◆ **SUPPLIED DATA**:
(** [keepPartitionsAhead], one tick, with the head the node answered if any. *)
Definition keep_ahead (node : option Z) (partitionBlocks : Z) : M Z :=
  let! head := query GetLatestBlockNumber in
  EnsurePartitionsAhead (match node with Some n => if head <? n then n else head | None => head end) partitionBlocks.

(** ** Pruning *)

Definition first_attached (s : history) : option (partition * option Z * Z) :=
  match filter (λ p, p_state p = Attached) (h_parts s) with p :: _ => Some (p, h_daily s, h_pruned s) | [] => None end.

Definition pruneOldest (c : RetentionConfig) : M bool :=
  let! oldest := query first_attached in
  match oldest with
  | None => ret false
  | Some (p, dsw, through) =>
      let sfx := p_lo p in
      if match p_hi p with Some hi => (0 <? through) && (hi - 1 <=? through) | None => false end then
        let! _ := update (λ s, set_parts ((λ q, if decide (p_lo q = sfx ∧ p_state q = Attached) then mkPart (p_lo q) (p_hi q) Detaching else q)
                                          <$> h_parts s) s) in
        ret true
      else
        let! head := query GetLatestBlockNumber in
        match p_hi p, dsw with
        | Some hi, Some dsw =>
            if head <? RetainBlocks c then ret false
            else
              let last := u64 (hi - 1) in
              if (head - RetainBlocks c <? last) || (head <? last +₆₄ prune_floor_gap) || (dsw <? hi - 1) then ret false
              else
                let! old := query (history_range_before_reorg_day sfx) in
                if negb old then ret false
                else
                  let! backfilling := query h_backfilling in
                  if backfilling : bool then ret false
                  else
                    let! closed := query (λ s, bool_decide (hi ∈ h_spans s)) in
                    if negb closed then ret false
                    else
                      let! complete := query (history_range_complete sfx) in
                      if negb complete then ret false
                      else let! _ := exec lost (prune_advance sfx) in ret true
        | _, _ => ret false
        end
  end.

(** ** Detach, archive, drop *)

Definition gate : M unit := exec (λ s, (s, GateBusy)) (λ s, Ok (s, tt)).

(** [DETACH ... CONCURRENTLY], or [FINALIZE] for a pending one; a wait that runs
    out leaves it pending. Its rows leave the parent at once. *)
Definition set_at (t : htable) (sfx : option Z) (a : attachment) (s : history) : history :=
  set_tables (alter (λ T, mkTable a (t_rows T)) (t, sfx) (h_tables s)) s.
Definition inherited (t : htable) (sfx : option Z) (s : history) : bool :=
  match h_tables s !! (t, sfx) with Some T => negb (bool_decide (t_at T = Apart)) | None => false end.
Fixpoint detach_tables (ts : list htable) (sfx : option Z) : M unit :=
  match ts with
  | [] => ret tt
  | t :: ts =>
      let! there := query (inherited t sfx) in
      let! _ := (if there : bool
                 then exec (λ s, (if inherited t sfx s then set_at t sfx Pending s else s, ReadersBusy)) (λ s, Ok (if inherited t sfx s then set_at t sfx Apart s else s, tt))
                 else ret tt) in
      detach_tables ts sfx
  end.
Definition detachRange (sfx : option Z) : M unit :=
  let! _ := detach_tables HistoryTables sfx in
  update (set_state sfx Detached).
---
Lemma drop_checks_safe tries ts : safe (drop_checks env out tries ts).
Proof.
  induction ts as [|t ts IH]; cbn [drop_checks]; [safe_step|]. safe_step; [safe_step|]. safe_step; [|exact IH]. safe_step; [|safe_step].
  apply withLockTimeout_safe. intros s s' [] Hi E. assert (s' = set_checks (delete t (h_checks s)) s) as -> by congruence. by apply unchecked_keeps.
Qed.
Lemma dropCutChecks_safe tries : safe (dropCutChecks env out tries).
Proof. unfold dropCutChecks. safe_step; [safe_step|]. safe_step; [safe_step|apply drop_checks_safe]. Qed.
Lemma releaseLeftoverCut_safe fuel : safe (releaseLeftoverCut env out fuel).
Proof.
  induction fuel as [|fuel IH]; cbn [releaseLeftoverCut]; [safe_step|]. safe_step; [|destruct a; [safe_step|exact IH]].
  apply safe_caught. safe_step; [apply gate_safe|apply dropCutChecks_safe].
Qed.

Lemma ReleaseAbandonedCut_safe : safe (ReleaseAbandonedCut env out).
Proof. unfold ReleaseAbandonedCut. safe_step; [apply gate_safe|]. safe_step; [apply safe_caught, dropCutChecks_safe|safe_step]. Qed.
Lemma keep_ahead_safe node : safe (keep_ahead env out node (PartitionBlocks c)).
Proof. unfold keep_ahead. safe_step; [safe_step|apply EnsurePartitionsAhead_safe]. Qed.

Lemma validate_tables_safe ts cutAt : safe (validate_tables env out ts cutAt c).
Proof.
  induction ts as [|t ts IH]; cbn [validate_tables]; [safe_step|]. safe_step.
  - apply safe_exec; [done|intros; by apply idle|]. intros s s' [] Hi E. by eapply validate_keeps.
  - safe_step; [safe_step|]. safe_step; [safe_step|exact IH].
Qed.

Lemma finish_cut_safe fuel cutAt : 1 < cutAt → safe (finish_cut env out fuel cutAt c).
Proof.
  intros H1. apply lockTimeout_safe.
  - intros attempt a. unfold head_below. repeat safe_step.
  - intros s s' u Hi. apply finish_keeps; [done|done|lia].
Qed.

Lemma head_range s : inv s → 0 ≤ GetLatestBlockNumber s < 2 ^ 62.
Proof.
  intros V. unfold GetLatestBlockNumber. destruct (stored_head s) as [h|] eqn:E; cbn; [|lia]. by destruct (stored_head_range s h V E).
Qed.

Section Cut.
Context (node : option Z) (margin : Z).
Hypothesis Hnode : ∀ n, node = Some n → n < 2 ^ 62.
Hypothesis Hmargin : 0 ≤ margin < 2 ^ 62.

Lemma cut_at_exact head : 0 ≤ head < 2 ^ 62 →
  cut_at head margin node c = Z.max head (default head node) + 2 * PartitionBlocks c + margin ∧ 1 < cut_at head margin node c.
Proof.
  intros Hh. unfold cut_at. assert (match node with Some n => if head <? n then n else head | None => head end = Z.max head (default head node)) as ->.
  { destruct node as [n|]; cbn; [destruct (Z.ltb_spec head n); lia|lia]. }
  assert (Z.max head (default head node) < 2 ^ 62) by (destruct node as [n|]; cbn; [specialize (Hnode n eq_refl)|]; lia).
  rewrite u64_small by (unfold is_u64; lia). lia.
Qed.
...
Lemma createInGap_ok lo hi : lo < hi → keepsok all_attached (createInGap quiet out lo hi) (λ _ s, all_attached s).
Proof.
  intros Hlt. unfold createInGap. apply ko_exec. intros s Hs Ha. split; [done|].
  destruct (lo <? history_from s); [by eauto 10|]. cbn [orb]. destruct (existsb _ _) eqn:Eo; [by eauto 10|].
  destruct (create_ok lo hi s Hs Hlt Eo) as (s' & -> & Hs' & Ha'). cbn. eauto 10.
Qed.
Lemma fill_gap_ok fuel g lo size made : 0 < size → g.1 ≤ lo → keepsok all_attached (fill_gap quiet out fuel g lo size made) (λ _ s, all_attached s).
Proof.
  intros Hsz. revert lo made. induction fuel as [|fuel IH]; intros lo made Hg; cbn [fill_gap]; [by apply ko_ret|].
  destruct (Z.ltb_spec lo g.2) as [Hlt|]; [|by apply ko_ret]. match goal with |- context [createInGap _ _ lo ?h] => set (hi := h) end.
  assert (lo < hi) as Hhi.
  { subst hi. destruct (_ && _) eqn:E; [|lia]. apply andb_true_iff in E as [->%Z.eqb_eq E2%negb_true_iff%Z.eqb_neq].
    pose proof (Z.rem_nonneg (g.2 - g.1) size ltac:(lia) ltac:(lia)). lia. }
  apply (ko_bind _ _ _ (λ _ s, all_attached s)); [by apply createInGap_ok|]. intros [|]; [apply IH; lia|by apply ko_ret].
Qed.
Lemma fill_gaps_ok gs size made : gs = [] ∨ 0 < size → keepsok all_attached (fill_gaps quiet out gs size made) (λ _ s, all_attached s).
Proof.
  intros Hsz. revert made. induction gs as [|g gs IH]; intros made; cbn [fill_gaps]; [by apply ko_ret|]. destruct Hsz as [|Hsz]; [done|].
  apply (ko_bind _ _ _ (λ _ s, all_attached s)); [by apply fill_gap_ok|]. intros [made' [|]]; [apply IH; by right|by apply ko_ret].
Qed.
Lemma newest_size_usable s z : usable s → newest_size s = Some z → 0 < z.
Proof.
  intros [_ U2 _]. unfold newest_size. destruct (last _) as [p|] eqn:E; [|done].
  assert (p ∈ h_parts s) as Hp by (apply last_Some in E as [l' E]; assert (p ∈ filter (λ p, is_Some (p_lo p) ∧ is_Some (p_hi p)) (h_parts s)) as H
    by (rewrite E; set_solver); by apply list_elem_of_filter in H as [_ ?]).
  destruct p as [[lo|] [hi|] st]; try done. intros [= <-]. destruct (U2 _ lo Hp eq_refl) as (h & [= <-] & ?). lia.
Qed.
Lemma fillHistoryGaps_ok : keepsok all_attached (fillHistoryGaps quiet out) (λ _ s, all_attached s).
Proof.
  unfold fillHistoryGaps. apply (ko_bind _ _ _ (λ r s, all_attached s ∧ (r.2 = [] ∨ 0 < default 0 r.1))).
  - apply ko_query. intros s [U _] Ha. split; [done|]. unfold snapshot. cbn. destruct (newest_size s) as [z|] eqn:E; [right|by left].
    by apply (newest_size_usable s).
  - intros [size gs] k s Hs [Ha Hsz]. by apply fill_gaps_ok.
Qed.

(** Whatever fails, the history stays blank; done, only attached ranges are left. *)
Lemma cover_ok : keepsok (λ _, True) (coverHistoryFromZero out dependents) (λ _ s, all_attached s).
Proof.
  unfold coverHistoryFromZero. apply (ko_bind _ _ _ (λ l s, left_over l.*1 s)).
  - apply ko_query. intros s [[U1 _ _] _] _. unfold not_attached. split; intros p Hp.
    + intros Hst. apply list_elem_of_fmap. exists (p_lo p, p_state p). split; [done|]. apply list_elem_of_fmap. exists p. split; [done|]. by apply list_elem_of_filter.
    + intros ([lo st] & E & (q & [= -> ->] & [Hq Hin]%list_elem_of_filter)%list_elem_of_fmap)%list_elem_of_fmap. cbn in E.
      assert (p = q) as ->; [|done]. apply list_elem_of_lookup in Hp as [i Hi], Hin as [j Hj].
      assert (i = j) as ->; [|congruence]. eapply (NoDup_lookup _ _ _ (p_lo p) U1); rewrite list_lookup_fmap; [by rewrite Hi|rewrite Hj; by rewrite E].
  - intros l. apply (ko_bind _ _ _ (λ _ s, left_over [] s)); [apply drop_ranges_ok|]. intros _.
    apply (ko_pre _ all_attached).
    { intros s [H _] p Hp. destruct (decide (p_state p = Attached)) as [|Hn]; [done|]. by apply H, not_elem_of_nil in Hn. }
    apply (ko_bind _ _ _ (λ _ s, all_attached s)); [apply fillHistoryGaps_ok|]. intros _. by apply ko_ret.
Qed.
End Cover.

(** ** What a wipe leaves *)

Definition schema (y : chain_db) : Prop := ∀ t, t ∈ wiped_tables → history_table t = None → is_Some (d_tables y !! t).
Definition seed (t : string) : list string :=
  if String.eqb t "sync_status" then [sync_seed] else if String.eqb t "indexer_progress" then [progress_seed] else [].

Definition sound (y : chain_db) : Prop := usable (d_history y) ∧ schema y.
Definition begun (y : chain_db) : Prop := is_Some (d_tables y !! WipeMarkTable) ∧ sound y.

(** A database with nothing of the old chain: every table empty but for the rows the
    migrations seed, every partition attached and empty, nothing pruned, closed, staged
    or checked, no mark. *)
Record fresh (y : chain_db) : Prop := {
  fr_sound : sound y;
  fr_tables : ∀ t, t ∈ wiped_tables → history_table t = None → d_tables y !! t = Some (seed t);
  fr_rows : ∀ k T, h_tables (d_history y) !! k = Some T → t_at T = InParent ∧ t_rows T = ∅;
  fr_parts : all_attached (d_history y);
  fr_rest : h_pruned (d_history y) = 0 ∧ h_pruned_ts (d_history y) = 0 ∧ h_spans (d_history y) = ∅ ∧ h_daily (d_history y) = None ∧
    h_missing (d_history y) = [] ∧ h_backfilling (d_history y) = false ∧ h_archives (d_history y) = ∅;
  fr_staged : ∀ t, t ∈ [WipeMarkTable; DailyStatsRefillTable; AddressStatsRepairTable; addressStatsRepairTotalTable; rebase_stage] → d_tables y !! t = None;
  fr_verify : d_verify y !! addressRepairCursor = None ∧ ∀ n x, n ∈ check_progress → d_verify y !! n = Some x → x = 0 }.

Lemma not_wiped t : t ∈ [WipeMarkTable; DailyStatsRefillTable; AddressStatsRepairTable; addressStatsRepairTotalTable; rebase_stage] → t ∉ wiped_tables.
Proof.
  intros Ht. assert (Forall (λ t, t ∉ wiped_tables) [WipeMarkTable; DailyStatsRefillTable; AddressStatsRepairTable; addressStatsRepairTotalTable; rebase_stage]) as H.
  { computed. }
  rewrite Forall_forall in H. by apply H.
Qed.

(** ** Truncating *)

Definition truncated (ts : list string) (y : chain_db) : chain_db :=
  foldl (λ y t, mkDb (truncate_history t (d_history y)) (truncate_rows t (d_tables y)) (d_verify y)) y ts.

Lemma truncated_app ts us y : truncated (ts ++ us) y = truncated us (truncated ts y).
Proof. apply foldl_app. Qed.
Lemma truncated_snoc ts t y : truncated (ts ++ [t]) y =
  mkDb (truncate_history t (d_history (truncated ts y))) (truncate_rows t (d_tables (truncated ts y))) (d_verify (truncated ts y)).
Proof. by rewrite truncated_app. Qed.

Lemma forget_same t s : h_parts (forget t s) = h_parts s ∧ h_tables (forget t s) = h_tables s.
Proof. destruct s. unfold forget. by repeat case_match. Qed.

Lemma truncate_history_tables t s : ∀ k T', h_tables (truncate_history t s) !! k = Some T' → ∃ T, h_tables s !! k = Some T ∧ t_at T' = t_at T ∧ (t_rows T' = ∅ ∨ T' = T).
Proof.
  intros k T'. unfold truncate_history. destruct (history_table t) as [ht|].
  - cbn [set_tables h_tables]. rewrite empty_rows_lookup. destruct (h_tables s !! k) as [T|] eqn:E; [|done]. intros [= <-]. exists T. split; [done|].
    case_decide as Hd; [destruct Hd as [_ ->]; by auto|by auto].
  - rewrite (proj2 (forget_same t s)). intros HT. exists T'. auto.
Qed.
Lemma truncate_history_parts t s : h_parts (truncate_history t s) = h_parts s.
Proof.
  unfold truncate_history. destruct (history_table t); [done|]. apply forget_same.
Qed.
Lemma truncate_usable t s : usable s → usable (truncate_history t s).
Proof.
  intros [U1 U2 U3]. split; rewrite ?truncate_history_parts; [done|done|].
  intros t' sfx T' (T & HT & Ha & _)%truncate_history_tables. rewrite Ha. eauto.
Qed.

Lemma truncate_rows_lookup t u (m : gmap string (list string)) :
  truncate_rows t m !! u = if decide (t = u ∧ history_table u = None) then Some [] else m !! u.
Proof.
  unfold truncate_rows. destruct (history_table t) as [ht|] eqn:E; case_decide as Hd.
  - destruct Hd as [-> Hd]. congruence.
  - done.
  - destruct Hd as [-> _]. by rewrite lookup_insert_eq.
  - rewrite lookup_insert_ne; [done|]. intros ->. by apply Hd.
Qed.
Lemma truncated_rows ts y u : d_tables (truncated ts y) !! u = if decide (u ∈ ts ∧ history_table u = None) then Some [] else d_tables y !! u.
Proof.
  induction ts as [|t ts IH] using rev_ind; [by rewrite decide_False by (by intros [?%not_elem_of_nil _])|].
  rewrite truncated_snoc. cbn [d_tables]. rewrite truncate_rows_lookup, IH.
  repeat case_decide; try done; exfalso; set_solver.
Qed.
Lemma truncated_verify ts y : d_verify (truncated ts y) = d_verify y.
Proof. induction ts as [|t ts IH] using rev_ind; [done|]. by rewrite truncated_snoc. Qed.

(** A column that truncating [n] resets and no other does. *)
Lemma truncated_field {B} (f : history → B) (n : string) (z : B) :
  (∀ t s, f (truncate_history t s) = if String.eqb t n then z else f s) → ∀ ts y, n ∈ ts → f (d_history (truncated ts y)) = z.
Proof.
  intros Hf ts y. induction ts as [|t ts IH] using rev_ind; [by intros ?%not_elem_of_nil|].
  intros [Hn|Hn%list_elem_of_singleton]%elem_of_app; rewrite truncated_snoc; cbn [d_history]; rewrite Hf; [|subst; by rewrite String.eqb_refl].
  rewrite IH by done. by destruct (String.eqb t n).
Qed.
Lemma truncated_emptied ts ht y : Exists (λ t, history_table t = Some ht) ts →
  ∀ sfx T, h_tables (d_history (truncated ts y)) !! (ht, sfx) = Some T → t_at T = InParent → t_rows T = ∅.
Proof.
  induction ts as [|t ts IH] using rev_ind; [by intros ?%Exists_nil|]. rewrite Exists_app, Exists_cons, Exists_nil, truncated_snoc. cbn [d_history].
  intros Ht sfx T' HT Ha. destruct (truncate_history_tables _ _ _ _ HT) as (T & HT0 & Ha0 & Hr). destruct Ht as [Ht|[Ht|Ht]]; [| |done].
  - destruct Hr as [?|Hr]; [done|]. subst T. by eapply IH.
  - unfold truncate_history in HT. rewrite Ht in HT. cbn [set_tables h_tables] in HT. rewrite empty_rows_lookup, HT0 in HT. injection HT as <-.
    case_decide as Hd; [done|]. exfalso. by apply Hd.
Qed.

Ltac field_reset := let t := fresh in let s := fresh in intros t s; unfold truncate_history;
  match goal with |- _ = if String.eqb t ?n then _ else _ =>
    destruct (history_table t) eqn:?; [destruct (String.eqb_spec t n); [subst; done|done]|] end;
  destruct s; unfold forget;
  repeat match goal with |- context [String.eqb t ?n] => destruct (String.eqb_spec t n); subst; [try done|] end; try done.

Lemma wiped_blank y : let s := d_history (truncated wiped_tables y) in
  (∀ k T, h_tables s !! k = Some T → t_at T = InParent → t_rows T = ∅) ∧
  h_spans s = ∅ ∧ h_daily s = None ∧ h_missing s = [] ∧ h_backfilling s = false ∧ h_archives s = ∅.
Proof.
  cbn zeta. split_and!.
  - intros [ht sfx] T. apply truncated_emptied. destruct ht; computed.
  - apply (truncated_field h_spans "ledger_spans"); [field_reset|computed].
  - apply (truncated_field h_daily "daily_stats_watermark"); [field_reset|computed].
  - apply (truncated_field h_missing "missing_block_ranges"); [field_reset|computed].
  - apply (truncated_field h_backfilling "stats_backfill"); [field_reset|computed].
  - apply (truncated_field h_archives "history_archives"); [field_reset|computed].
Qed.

◆ **TRY IT**:
Each line holding the word "AddressStatsRepairTable" must be pulled from the records.

◆ **SOLUTION TO THE PROBLEM**:
  fr_staged : ∀ t, t ∈ [WipeMarkTable; DailyStatsRefillTable; AddressStatsRepairTable; addressStatsRepairTotalTable; rebase_stage] → d_tables y !! t = None;
Lemma not_wiped t : t ∈ [WipeMarkTable; DailyStatsRefillTable; AddressStatsRepairTable; addressStatsRepairTotalTable; rebase_stage] → t ∉ wiped_tables.
  intros Ht. assert (Forall (λ t, t ∉ wiped_tables) [WipeMarkTable; DailyStatsRefillTable; AddressStatsRepairTable; addressStatsRepairTotalTable; rebase_stage]) as H.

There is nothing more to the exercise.